The lines from the start of the data up to and including the one with "(opt dateTo options)." should be returned exactly, and nothing else.

Source records:
· · ·

(** The [params] object built by [list]. *)
Definition list_params (options : option ListVoicenotesOptions)
  : list (string * ParamValue) :=
  [ ("page"%string, PNum (num_or (opt opt_page options) 0));
    ("limit"%string,
     PNum (Z.min (num_or (opt opt_limit options) PAGE_LIMIT) MAX_PAGE_LIMIT)) ]
  ++ spread_if "status" (opt opt_status options)
  ++ spread_if "date_from" (opt dateFrom options)
  ++ spread_if "date_to" (opt dateTo options).

(** [{ ...options, page }] *)
Definition with_page (options : option ListVoicenotesOptions) (page : Z)
  : ListVoicenotesOptions :=
  {| opt_page := Some page; opt_limit := opt opt_limit options;
     opt_status := opt opt_status options; dateFrom := opt dateFrom options;
     dateTo := opt dateTo options |}.

Section Resource.

Variable Voicenote : Type.

(** The client's retry configuration, the replies still to come from the
    server, and what has been observed so far: the HTTP traffic and the
    arguments of every call of [list]. *)
Record World : Type := {
  retryConfig : RetryConfig;
  script : list (Reply (list Voicenote));
  traffic : list Event;
  list_calls : list (option ListVoicenotesOptions)
}.

Definition list (options : option ListVoicenotesOptions) (w : World)
  : (Errors.error + Body (Datatypes.list Voicenote)) * World :=
  let '(res, r) := _get (retryConfig w) (script w) "voicenotes" (list_params options) in
  (res,
   {| retryConfig := retryConfig w; script := unread r;
      traffic := traffic w ++ events r;
      list_calls := list_calls w ++ [options] |}).

(** A suspended [iterate] generator: not started, parked at the [yield]
    inside the [for ... of] loop (with the items of the page still to be
    yielded), or completed. *)
Inductive Generator : Type :=
| NotStarted (options : option ListVoicenotesOptions)
| AtYield (options : option ListVoicenotesOptions) (page : Z)
          (remaining : Datatypes.list Voicenote) (pagination : option Pagination)
| Completed.

Inductive IteratorResult : Type :=
| Value (v : Voicenote)                       (* { value: v, done: false } *)
| Done                                        (* { done: true } *)
| Rejected (e : Errors.error)                 (* list() threw *)
| RejectedWith (e : exn).                     (* response.data is not iterable *)

(** [response.pagination?.has_more ?? false] *)
Definition has_more_of (pagination : option Pagination) : bool :=
  match pagination with
  | Some p => has_more p
  | None => false
  end.

(** The [while (hasMore)] loop, entered with [hasMore] true, run up to the
    next [yield], [return] or [throw].  Every turn calls [list], and [list]
    uses up part of the script, so [fuel] above the script's length is
    never exhausted. *)
Fixpoint while_hasMore (fuel : nat) (options : option ListVoicenotesOptions)
    (page : Z) (w : World) : option (IteratorResult * Generator * World) :=
  match fuel with
  | O => None
  | S fuel' =>
      let '(res, w') := list (Some (with_page options page)) w in
      match res with
      | inl e => Some (Rejected e, Completed, w')
      | inr response =>
          match body_data response with
          | None =>
              Some (RejectedWith (TypeError "response.data is not iterable"),
                    Completed, w')
          | Some (v :: rest) =>
              Some (Value v, AtYield options page rest (body_pagination response), w')
          | Some [] =>
              let hasMore := has_more_of (body_pagination response) in
              let page := page + 1 in
              if hasMore then while_hasMore fuel' options page w'
              else Some (Done, Completed, w')
          end
      end
  end.

(** [generator.next()] *)
Definition next (g : Generator) (w : World)
  : option (IteratorResult * Generator * World) :=
  match g with
  | NotStarted options =>
      let page := num_or (opt opt_page options) 0 in
      while_hasMore (S (List.length (script w))) options page w
  | AtYield options page (v :: rest) pagination =>
      Some (Value v, AtYield options page rest pagination, w)
  | AtYield options page [] pagination =>
      let hasMore := has_more_of pagination in
      let page := page + 1 in
      if hasMore then while_hasMore (S (List.length (script w))) options page w
      else Some (Done, Completed, w)
  | Completed => Some (Done, Completed, w)
  end.


(** [for await (const vn of gen) { out.push(vn) }], at most [fuel] turns. *)
Fixpoint for_await (fuel : nat) (g : Generator) (w : World) (out : Datatypes.list Voicenote)
  : option (Datatypes.list Voicenote * IteratorResult * World) :=
  match fuel with
  | O => None
  | S fuel' =>
      match next g w with
      | None => None
      | Some (Value v, g', w') => for_await fuel' g' w' (out ++ [v])
      | Some (r, _, w') => Some (out, r, w')
      end
  end.


End Resource.

(** A 200 reply carrying one page and its pagination metadata. *)
Definition page_reply {Voicenote} (items : Datatypes.list Voicenote) (pg : Pagination)
  : Reply (Datatypes.list Voicenote) :=
  Respond
    {| status := 200; response_headers := [];
       response_data := {| body_data := Some items; body_pagination := Some pg;
                           body_error := None |} |}.

End Voicenotes.

(* ------------------------------------------------------------------------- *)
(** ** src/utils/constants.ts and src/utils/environment.ts *)

Module Environment.
Import Js.
Local Open Scope string_scope.

Definition VERSION : string := "0.1.0".
Definition API_ENDPOINTS_LIVE : string := "https://api.vocafuse.com".
Definition API_ENDPOINTS_TEST : string := "https://test-api.vocafuse.com".
Definition API_KEY_PREFIXES_LIVE : string := "sk_live_".
Definition API_KEY_PREFIXES_TEST : string := "sk_test_".
Definition TIMEOUT : Z := 30000.
Definition HEADERS_API_KEY : string := "X-VocaFuse-API-Key".
Definition HEADERS_API_SECRET : string := "X-VocaFuse-API-Secret".
(** * The slim-based cell-type hierarchy of [src/api/options_api.py]

    A shallow embedding of [get_cell_tree] and of the helpers it is built
    from, followed by the properties of the hierarchy builder.

    Conventions of the embedding.
    - A Python [str] is a [string]; the labels and names handled here are
      taken to be ASCII, where [str.casefold] and [str.lower] coincide and
      only touch the letters [A-Z].
    - A Python [dict] is an association list in insertion order (the order
      in which [dict] iterates).
    - A Python [set] of strings is a duplicate-free list holding its
      elements; the order in which the interpreter iterates over a set is
      not fixed by the language (it follows the per-process string hash),
      so it is an explicit parameter of the model, a [set_order].
    - A lookup in the node table that would raise [KeyError], and a
      recursion that would not return, are the [None] of [option]; the
      recursive functions [agg] and [pack] take a depth budget, the number
      of slims, which [agg_total] and [pack_total] show to be enough.
    - [get_cell_tree] takes the records that [_fetch_biosample_types]
      returned as its argument. *)

From Stdlib Require Import List String Ascii Bool Arith ZArith Lia.
From Stdlib Require Import Permutation Sorted.
Import ListNotations.
Local Open Scope string_scope.
Local Open Scope list_scope.

(** ** Strings *)

Definition is_upper (c : ascii) : bool :=
  let n := nat_of_ascii c in ((65 <=? n) && (n <=? 90))%nat.

Definition lower_char (c : ascii) : ascii :=
  if is_upper c then ascii_of_nat (nat_of_ascii c + 32) else c.

(** [str.lower] *)
Fixpoint lower (s : string) : string :=
  match s with
  | EmptyString => EmptyString
  | String c s' => String (lower_char c) (lower s')
  end.

(** [str.casefold] *)
Definition casefold (s : string) : string := lower s.

(** [str.isspace] on one character: tab to carriage return, the four
    separators 28..31 and the blank. *)
Definition is_space (c : ascii) : bool :=
  let n := nat_of_ascii c in
  ((9 <=? n)%nat && (n <=? 13)%nat) || ((28 <=? n)%nat && (n <=? 32)%nat).
(** C3, as the code has it: over a stream of text that ends cleanly,
    the trace is a prefix, then the text up to its last visible byte
    with a prefix after every line-break byte (line feed or carriage
    return), then the line breaks that trail the text, written by the
    final flush with no prefix; a text without a visible byte gets no
    prefix at all.  So a text of [k] line-break bytes that ends in a
    visible byte gets exactly [k + 1] prefixes. *)
Theorem C3_prefix_count (l : Logger) (lv : LogLevel) (chunks : list bytes)
    (e : csi.ReadError) (w : world) :
  cleanEnd e ->
  exists w' tr,
    writerScanner E l lv (textReads chunks ++ [csi.Err e]) w
      = Some (Exited, w') /\
    stdout w' = stdout w ++ tr /\
    shape tr =
      (if hasVisible (concat chunks)
       then WritePrefix []
              :: flat_map byteShape (upToLastVisible (concat chunks))
       else [])
      ++ [WriteData (trailingBreaks (concat chunks))] /\
    countPrefixes tr =
      (if hasVisible (concat chunks)
       then S (countBreaks (upToLastVisible (concat chunks)))
       else 0%nat) /\
    (forall x b,
        concat chunks = x ++ [b] -> isNewline b = false ->
        countPrefixes tr = S (countBreaks (concat chunks)) /\
        shape tr = WritePrefix [] :: flat_map byteShape (concat chunks)
                     ++ [WriteData []]).
Proof.
  intro He.
  assert (Hpre : forall w0, exists p w1,
             getPrefix E l lv w0 = Some (p, w1) /\
             stdout w1 = stdout w0 /\ True).
  { intro w0.
    destruct (getPrefix_total E l lv w0
                (margin_positive _)) as (p & w1 & H & Hs & _).
    now exists p, w1. }
  destruct (scan_text_clean E l lv _ Hpre
              chunks e initialScan w He) as (w' & tr & Hrun & Hout & Hsh & _).
  cbn [initialScan drawPrefix newline flat_map app] in Hsh.
  assert (Hshape : shape tr =
      (if hasVisible (concat chunks)
       then WritePrefix []
              :: flat_map byteShape (upToLastVisible (concat chunks))
       else [])
      ++ [WriteData (trailingBreaks (concat chunks))]).
  { rewrite Hsh. destruct (hasVisible (concat chunks)) eqn:Hv; [reflexivity|].
    now destruct (no_visible_trailing _ Hv) as [-> _]. }
  assert (Hcount : countPrefixes tr =
      (if hasVisible (concat chunks)
       then S (countBreaks (upToLastVisible (concat chunks)))
       else 0%nat)).
  { rewrite <- countPrefixes_shape, Hshape, countPrefixes_app.
    destruct (hasVisible (concat chunks)).
    - change (WritePrefix [] :: ?x) with ([WritePrefix []] ++ x).
      rewrite countPrefixes_app, countPrefixes_byteShape.
      unfold countPrefixes. simpl. lia.
    - reflexivity. }
  exists w', tr. split; [exact Hrun|]. split; [exact Hout|].
  split; [exact Hshape|]. split; [exact Hcount|].
  intros x b Ex Hb.
  destruct (trailing_snoc_visible x b Hb) as [Et Eu].
  assert (Hv : hasVisible (concat chunks) = true).
  { rewrite Ex, hasVisible_app. simpl. unfold visible. rewrite Hb.
    apply orb_true_r. }
  rewrite Hcount, Hshape, Hv, Ex, Et, Eu. split; reflexivity.
Qed.
(** * Data-assembly pipeline of the unemployment dashboards

    Shallow embedding of the data-handling parts of
    [economics_dashboard.py] and [economics_dashboard_3cols.py]:
    [get_series], the state comparison table ([comparison_df]), the
    common date range and window mask, the per-year state map data
    ([state_map_data]), [load_county_data] and the start of the county
    view.

    Modelling conventions.
    - A date (a pandas Timestamp) is a [Z] of the form YYYYMMDD, so the
      chronological order is the order of [Z] and [.dt.year] is
      [d / 10000].
    - A numeric value is a [Q]; a missing value (NaN) is [None].
    - A Python exception that escapes (KeyError, ...) is [None] in an
      [option] result; [st.error] messages are returned as a list of
      strings next to the result. *)

From Stdlib Require Import List String Ascii ZArith QArith Qround Qminmax Bool Lia Lqa.
From Stdlib Require Import Sorted Permutation.
Import ListNotations.
Open Scope string_scope.
Open Scope list_scope.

· · ·

TASK ANSWER:
(** The [params] object built by [list]. *)
Definition list_params (options : option ListVoicenotesOptions)
  : list (string * ParamValue) :=
  [ ("page"%string, PNum (num_or (opt opt_page options) 0));
    ("limit"%string,
     PNum (Z.min (num_or (opt opt_limit options) PAGE_LIMIT) MAX_PAGE_LIMIT)) ]
  ++ spread_if "status" (opt opt_status options)
  ++ spread_if "date_from" (opt dateFrom options)
  ++ spread_if "date_to" (opt dateTo options).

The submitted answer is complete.